● **AIM OF THE EXERCISE**: What lines below include the string "HNew"? Pick them out and copy them.
──────────────────────────────
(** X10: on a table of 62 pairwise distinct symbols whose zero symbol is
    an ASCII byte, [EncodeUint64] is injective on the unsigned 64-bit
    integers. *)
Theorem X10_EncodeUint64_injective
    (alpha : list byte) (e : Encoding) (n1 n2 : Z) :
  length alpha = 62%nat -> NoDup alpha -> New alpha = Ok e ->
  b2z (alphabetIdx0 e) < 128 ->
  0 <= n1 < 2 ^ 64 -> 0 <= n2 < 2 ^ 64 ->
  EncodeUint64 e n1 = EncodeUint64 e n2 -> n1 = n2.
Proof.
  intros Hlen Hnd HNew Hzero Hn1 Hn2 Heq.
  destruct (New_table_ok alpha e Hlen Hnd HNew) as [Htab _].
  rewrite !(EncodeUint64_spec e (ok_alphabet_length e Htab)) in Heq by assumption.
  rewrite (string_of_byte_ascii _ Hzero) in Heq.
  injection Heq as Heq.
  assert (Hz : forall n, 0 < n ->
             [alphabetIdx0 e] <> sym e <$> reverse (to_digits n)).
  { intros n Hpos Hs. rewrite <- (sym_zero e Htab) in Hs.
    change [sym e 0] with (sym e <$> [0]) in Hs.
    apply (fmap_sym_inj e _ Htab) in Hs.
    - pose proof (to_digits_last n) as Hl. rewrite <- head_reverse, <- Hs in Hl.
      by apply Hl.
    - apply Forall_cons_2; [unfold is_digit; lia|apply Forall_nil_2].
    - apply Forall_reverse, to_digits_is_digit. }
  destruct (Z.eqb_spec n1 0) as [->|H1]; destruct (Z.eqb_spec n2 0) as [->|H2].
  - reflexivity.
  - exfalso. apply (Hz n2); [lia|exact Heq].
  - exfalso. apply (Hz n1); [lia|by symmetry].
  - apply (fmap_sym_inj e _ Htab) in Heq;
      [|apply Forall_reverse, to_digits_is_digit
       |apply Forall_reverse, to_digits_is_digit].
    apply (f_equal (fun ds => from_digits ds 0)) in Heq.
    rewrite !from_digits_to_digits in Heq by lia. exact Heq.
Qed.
──────────────────────────────
● **ANSWER SPACE**:
  intros Hlen Hnd HNew Hzero Hn1 Hn2 Heq.
  destruct (New_table_ok alpha e Hlen Hnd HNew) as [Htab _].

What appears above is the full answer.